| PROMPT |
Return every line of the listing that includes the string "step".

| PROVIDED INFORMATION |
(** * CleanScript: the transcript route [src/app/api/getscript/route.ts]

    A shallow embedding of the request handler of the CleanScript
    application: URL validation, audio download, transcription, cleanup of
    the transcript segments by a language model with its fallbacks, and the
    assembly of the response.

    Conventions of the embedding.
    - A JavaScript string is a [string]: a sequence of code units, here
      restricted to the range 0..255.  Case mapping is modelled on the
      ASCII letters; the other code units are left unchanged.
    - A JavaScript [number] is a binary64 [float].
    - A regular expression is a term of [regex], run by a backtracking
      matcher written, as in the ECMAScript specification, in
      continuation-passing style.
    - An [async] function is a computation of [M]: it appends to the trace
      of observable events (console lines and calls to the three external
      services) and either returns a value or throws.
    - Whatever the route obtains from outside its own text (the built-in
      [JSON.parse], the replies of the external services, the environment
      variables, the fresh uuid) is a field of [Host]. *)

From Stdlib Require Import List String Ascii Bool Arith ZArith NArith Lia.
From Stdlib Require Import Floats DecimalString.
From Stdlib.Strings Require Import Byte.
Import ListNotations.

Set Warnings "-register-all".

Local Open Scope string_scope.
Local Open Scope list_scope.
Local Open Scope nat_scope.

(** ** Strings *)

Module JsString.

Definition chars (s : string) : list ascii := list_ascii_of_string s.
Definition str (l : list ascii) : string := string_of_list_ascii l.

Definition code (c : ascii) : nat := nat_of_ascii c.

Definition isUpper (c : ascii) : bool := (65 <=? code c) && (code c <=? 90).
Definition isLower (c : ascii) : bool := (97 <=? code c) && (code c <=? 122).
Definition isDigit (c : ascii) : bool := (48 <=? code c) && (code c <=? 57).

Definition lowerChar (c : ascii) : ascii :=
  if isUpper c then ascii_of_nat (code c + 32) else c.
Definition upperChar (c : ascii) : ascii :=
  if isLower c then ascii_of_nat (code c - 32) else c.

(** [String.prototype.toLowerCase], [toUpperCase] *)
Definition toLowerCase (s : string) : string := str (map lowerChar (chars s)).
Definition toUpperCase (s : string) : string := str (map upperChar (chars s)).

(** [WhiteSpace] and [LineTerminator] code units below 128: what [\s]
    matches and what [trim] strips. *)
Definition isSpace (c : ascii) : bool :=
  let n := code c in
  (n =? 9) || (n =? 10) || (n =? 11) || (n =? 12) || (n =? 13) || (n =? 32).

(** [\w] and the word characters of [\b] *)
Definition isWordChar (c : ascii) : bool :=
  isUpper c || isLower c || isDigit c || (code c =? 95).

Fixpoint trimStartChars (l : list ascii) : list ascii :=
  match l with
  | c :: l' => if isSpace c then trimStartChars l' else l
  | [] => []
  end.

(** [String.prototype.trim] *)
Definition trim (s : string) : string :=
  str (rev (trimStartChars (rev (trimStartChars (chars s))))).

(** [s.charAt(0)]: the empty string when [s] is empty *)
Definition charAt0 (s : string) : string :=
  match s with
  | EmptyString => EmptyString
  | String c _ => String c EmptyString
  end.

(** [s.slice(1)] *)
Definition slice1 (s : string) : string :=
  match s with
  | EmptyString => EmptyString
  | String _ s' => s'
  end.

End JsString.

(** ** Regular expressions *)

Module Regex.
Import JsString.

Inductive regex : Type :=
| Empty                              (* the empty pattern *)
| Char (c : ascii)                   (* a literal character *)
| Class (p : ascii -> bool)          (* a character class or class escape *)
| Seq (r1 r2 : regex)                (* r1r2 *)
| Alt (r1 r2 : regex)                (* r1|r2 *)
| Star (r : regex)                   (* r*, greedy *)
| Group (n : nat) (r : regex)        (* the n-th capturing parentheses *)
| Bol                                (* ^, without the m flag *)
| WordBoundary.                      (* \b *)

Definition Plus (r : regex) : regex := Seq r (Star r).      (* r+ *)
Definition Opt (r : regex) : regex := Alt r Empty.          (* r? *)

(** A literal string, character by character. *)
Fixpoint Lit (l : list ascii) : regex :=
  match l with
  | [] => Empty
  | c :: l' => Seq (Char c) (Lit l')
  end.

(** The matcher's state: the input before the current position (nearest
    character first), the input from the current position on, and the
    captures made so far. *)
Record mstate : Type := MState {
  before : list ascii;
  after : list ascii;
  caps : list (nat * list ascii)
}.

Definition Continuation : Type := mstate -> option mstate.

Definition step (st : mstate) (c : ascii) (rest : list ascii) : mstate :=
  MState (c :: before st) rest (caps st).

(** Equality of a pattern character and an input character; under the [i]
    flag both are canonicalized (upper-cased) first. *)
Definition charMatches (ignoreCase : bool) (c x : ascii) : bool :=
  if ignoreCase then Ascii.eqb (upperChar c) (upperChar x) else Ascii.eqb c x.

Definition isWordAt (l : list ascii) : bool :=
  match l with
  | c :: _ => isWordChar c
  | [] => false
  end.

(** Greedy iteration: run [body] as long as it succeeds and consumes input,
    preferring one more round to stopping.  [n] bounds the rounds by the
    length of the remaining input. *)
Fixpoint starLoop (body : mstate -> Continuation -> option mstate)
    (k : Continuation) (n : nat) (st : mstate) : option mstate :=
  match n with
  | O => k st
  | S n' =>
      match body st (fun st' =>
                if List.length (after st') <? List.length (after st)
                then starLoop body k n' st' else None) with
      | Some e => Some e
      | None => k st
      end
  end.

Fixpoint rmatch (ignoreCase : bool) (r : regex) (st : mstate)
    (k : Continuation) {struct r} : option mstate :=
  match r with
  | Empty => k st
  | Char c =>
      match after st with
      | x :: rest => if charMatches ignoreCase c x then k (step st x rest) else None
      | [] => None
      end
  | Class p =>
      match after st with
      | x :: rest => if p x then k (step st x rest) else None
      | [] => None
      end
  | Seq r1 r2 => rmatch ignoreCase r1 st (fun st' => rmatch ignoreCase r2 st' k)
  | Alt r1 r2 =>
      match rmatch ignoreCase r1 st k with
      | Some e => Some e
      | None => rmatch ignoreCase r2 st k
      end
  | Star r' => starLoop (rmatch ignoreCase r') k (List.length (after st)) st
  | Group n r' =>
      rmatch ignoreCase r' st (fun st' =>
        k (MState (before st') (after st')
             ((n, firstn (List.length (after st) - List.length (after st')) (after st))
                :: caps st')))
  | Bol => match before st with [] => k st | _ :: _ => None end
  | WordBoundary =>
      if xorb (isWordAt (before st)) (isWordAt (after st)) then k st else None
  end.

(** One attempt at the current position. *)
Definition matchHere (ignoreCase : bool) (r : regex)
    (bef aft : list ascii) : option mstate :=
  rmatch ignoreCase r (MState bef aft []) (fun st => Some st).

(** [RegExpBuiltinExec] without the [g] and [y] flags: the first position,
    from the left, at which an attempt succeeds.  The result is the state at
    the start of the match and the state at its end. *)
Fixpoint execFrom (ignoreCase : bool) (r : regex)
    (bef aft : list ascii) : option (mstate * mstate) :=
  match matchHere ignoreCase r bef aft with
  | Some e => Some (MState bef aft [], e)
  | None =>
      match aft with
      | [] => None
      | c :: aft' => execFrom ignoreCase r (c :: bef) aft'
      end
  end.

| RESULT |
Definition step (st : mstate) (c : ascii) (rest : list ascii) : mstate :=
      | x :: rest => if charMatches ignoreCase c x then k (step st x rest) else None
      | x :: rest => if p x then k (step st x rest) else None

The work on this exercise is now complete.